►

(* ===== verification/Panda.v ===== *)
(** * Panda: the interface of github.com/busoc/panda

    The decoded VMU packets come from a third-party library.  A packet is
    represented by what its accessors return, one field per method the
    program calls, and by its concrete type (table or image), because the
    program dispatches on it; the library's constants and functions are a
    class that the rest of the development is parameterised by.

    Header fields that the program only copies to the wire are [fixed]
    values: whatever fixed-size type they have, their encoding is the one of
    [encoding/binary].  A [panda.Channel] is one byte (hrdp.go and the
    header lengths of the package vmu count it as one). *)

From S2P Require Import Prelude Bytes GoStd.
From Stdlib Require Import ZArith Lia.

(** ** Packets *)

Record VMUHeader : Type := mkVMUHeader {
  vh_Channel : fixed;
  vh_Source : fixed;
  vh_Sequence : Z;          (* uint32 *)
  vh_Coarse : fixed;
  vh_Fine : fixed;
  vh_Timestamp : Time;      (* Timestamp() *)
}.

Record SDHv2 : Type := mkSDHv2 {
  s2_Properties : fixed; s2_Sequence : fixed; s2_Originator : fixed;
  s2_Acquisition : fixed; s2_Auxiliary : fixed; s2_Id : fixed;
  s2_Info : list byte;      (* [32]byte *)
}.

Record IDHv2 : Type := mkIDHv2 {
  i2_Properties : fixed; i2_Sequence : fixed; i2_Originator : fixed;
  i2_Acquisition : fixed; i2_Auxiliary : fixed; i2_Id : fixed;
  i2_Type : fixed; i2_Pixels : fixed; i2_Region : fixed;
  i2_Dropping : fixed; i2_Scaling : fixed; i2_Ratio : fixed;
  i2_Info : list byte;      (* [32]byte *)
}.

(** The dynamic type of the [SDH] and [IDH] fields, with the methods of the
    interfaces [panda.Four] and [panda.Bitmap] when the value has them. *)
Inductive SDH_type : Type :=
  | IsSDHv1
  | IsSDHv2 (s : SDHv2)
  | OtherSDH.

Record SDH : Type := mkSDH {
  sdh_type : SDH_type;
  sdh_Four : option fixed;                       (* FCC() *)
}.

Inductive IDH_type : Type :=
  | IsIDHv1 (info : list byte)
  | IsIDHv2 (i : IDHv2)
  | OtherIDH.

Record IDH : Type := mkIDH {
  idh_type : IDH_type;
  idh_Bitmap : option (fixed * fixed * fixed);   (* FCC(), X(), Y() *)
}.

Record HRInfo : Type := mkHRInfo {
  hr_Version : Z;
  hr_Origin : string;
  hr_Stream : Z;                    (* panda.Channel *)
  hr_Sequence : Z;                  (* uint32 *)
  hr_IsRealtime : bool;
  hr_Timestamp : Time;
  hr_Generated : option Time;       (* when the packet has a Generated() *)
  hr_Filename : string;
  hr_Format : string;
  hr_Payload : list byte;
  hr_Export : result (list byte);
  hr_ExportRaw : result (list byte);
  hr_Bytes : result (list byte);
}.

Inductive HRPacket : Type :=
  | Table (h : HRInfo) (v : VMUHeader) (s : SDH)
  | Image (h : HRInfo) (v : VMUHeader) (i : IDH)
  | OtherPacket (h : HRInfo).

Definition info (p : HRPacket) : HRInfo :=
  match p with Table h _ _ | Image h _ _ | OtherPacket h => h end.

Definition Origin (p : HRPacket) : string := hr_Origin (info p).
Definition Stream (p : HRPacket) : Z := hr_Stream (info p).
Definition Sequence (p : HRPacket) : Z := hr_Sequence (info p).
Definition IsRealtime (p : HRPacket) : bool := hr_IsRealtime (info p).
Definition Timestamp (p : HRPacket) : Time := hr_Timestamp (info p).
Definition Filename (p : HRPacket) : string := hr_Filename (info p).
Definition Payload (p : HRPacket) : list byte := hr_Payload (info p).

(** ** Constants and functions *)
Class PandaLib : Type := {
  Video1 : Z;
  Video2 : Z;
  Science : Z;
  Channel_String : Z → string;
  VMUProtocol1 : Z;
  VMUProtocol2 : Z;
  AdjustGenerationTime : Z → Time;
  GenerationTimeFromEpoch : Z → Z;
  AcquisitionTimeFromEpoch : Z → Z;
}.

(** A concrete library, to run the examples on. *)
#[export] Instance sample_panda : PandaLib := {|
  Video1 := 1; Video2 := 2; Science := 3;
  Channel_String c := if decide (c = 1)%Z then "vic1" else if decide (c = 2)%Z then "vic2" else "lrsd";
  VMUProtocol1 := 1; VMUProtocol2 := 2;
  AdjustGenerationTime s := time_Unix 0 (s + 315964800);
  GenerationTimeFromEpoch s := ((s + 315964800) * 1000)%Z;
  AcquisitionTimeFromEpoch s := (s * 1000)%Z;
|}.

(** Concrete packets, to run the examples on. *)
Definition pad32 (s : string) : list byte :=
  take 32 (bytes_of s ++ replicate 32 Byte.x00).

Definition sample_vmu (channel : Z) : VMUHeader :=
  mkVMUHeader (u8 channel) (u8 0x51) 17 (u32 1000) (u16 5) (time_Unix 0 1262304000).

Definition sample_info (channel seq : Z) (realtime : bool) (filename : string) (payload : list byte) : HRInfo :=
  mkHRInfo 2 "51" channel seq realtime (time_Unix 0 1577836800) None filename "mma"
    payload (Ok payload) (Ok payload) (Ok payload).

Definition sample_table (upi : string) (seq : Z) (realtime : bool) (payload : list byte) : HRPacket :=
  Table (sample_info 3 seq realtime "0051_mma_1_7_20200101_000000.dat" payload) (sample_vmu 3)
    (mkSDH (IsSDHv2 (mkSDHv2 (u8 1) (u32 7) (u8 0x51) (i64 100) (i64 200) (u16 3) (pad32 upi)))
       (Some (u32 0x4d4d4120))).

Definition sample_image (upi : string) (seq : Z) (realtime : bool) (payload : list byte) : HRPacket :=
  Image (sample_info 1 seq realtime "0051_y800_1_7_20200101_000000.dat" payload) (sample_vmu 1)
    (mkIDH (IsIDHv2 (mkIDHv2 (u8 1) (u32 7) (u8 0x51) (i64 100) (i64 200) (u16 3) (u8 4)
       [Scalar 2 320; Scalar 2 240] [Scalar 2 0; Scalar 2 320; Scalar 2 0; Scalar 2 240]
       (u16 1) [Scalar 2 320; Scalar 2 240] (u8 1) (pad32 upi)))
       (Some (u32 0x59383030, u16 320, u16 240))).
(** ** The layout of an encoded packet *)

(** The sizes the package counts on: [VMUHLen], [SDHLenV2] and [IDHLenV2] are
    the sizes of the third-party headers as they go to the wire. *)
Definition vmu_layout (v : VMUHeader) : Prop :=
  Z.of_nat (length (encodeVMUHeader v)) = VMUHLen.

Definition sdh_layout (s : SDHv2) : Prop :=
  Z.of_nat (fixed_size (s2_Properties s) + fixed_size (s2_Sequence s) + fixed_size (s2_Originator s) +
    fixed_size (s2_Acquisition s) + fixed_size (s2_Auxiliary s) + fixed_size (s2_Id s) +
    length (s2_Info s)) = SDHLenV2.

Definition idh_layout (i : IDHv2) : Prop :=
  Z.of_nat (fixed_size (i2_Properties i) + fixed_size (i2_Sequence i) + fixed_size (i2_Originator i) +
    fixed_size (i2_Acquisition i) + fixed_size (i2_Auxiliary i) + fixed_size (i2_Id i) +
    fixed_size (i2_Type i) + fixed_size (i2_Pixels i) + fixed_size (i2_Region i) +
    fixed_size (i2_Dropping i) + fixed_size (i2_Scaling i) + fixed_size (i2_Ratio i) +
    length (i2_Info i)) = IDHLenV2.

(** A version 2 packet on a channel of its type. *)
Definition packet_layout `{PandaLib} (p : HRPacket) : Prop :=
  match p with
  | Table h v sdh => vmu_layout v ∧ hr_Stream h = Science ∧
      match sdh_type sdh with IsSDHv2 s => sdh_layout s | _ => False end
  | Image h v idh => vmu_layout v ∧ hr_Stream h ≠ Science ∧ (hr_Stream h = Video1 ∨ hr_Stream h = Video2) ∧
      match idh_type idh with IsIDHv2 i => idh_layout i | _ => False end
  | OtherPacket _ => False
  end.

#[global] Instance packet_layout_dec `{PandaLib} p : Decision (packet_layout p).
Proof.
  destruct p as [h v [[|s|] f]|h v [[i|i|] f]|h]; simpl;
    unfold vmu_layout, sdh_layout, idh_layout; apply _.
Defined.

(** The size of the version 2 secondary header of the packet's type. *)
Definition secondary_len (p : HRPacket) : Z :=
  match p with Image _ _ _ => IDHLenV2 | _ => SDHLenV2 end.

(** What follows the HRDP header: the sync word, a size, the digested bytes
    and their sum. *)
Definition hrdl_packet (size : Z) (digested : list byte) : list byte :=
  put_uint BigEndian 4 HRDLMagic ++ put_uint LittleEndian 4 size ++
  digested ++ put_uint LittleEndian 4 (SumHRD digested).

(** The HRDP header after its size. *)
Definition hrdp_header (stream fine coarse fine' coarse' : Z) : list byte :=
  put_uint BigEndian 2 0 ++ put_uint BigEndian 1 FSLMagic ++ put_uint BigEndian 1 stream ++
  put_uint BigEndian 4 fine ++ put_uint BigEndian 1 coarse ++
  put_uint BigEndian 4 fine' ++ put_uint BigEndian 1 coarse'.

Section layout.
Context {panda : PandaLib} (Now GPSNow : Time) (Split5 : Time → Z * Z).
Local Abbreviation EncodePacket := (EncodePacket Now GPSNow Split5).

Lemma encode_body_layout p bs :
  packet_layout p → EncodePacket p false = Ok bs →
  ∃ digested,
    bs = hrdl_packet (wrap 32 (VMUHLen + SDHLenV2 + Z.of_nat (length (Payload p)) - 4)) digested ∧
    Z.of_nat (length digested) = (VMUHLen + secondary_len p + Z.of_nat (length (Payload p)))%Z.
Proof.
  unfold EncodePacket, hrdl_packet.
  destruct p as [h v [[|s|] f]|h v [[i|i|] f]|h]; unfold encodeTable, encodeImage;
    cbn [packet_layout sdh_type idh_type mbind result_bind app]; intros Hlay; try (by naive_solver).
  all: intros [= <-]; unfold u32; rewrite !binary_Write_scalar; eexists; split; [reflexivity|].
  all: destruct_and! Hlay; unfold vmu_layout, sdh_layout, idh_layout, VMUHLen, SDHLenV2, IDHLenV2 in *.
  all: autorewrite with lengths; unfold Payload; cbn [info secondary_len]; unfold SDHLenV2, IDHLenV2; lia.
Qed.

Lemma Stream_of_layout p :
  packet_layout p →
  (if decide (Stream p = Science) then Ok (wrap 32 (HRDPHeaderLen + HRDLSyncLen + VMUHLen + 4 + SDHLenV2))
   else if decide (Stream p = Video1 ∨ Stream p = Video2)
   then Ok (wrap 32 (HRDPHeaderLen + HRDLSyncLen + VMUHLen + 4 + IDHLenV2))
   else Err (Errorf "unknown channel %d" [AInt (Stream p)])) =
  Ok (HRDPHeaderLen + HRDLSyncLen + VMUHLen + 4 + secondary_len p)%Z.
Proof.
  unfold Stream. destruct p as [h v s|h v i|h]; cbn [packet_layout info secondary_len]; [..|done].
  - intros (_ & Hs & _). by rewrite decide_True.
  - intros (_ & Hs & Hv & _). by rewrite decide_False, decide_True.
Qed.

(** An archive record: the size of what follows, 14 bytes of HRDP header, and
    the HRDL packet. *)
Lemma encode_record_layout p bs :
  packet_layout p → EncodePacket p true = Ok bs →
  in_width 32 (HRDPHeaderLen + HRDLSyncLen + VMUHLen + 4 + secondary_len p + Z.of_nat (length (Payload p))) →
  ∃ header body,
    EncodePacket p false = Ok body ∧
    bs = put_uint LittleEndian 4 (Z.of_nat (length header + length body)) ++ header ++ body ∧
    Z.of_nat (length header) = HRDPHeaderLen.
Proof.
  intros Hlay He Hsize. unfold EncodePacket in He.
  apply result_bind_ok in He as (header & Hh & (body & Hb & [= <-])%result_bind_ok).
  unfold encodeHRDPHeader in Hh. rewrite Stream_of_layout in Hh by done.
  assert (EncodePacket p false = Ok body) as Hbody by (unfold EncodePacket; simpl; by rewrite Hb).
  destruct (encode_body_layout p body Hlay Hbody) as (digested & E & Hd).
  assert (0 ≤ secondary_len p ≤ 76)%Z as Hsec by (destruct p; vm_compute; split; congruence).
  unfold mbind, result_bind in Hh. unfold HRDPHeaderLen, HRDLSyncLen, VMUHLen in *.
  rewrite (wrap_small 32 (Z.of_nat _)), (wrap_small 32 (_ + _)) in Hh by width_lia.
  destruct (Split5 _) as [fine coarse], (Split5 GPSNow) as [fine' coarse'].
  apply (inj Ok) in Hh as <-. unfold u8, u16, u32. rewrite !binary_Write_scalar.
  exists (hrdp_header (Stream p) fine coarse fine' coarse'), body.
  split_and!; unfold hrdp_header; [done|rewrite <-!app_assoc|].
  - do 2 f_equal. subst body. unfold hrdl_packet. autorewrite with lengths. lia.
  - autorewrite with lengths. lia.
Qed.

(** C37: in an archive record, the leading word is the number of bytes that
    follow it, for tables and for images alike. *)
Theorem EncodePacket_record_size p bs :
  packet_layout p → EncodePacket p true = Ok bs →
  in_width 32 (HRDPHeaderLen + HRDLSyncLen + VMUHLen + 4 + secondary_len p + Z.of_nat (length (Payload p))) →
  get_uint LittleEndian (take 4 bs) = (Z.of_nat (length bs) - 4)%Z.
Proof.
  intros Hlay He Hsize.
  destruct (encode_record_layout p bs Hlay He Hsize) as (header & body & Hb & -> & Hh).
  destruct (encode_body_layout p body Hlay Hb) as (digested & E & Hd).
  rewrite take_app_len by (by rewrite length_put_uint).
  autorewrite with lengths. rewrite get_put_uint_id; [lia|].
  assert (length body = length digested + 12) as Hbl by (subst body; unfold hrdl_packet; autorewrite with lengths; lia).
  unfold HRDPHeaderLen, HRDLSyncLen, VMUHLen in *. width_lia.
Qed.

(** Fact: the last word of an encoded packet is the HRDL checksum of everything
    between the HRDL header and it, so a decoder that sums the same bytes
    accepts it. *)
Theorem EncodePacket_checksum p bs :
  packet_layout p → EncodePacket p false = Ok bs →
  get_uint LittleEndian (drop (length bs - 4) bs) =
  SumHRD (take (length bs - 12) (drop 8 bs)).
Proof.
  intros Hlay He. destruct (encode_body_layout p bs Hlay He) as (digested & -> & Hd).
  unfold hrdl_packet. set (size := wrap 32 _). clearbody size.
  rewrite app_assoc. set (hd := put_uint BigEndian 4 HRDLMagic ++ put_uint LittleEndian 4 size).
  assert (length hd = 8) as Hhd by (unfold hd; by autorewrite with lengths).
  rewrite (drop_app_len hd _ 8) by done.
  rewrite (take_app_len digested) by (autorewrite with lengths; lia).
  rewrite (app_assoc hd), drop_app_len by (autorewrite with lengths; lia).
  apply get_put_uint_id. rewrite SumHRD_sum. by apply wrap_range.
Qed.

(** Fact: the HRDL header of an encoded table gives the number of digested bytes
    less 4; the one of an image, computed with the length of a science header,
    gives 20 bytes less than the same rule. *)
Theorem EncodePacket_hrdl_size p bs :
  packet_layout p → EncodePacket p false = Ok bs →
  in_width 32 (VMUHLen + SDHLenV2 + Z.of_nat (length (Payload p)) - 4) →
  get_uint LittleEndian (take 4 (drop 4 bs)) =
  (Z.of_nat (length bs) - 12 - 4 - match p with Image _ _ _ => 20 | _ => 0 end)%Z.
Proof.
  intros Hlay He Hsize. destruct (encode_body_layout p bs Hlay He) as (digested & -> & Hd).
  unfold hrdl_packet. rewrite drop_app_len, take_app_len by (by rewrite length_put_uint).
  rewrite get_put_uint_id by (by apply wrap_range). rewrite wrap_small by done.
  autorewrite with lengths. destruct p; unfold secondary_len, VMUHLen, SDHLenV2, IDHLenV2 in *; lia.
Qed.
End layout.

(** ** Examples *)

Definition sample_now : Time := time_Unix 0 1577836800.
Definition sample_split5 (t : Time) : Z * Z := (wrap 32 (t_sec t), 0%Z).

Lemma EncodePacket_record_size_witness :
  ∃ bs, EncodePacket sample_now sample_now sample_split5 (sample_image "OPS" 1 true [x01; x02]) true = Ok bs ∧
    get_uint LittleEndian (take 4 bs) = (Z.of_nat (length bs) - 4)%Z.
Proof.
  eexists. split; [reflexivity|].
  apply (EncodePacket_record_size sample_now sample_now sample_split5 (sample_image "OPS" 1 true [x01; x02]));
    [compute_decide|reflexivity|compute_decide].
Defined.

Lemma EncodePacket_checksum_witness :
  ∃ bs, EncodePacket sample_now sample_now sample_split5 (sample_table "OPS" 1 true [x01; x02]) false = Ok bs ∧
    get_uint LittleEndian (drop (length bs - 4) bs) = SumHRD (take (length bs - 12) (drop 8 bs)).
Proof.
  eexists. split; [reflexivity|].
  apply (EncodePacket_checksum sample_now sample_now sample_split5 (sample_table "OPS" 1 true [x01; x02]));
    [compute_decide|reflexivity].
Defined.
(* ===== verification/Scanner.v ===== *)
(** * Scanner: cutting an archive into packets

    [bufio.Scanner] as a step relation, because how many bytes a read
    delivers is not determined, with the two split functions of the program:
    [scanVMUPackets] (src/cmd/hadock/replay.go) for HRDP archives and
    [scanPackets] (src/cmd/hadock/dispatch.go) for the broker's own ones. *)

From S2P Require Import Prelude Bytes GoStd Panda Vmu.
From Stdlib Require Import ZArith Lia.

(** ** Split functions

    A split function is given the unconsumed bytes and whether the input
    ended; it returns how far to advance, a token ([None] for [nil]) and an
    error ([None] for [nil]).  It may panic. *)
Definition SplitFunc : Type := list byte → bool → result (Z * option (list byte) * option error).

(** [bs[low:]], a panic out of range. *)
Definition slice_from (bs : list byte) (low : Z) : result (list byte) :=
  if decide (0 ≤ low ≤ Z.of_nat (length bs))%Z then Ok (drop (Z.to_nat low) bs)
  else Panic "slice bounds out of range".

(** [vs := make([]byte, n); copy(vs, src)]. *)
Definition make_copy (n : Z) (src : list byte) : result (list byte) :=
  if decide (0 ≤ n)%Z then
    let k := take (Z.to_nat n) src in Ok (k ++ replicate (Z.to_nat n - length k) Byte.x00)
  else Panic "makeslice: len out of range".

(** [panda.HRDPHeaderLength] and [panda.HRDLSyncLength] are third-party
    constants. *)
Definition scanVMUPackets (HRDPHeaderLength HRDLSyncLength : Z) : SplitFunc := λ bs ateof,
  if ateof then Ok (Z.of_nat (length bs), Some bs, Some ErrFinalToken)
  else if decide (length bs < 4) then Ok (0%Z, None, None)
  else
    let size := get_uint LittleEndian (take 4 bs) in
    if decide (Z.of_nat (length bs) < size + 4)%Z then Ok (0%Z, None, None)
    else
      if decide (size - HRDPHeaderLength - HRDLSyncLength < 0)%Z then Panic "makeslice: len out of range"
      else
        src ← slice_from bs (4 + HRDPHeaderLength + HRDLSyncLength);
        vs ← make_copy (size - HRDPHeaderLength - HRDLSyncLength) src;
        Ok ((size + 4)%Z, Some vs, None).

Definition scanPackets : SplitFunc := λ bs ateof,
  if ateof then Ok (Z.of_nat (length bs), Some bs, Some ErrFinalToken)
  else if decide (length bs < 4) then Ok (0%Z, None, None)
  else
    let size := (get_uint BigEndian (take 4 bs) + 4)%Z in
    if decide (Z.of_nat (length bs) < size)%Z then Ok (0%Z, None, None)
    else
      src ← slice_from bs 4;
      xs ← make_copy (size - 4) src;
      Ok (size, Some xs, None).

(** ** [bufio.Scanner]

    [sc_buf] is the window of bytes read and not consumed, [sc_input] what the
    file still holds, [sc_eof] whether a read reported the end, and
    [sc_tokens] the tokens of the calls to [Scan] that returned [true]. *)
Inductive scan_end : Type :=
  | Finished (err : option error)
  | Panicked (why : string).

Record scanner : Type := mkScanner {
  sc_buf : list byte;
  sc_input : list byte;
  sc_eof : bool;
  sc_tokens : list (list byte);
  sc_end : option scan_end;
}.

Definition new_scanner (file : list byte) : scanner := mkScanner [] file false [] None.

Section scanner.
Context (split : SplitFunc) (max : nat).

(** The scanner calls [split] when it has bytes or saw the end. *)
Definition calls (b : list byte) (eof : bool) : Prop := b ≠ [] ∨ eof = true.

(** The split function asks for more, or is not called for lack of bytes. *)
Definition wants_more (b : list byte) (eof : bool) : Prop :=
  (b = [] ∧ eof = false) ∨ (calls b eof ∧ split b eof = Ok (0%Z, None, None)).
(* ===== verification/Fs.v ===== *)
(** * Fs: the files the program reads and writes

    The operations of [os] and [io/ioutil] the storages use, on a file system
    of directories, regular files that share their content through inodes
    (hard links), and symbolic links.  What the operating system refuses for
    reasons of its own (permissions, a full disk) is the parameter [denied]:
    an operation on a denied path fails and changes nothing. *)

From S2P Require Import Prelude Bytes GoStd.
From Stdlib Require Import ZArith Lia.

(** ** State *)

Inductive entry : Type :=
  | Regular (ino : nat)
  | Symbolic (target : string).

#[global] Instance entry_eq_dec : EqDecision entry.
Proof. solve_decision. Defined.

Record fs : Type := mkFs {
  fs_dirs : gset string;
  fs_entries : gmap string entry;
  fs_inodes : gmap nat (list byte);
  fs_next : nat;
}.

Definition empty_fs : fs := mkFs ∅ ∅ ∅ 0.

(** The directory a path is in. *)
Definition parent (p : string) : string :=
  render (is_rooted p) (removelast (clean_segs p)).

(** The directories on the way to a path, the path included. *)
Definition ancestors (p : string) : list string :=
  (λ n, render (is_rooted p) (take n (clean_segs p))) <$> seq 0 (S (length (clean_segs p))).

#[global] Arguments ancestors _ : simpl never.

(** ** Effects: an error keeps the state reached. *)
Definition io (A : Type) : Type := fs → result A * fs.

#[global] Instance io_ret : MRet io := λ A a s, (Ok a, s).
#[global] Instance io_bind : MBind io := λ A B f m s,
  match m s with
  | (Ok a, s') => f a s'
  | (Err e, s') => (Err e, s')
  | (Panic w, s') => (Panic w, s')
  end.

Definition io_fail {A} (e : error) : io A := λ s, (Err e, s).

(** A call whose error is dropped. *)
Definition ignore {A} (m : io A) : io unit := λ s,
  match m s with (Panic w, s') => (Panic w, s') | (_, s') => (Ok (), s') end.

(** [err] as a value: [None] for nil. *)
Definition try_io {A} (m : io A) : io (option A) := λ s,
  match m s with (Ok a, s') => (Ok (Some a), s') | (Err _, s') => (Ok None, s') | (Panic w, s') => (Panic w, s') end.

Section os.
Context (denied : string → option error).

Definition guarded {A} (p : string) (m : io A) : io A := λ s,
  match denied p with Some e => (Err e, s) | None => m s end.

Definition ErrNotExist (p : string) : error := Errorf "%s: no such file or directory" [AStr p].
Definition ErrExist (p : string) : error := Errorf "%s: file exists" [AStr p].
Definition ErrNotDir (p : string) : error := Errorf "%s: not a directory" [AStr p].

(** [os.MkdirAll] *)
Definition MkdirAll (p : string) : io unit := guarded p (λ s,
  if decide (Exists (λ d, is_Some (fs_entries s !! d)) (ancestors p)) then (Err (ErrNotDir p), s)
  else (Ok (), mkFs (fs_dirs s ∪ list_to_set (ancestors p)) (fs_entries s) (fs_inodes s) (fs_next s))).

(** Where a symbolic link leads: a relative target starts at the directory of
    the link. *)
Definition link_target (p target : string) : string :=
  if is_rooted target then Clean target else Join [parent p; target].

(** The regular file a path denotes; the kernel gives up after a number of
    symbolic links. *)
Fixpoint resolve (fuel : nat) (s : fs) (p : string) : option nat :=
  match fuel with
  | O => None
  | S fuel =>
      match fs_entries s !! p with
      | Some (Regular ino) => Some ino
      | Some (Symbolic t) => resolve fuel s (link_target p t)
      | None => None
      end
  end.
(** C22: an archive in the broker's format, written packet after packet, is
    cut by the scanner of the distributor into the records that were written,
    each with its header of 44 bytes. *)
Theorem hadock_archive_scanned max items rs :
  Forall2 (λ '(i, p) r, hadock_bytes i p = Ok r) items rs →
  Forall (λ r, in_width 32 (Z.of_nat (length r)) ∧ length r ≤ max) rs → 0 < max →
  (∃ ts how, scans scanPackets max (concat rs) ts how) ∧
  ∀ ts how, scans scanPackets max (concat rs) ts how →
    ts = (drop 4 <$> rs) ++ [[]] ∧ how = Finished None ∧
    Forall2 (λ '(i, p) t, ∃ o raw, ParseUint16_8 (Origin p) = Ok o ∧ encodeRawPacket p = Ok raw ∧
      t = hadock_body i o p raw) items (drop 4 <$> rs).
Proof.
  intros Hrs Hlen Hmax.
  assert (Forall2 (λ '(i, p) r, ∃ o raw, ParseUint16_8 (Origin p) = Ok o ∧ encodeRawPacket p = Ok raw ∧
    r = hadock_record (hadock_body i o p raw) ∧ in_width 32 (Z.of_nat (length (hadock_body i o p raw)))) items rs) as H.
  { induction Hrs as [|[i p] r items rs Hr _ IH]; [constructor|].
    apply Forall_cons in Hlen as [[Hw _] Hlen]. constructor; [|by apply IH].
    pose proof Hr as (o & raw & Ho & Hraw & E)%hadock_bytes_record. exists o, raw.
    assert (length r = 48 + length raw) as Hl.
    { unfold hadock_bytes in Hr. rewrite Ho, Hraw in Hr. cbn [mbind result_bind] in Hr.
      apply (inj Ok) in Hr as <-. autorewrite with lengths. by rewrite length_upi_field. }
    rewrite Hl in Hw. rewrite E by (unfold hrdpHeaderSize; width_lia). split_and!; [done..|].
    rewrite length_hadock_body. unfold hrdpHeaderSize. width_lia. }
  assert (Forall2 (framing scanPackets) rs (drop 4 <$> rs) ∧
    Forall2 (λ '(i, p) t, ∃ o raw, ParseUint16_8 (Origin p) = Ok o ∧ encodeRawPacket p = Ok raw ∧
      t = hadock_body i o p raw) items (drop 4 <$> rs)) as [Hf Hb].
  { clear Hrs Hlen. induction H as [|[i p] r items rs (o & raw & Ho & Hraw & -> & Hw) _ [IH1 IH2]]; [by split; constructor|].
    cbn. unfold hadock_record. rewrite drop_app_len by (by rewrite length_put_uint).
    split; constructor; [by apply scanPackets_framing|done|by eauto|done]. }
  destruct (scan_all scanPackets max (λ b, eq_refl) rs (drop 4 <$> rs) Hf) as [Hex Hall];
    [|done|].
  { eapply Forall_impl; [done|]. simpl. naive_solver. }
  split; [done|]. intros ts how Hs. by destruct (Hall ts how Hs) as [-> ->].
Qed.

◄

## Work required
Retype the records above from the very first line down to the line with "program calls, and", keeping both of those lines. Include nothing beyond them.

## Result
(* ===== verification/Panda.v ===== *)
(** * Panda: the interface of github.com/busoc/panda

    The decoded VMU packets come from a third-party library.  A packet is
    represented by what its accessors return, one field per method the
    program calls, and by its concrete type (table or image), because the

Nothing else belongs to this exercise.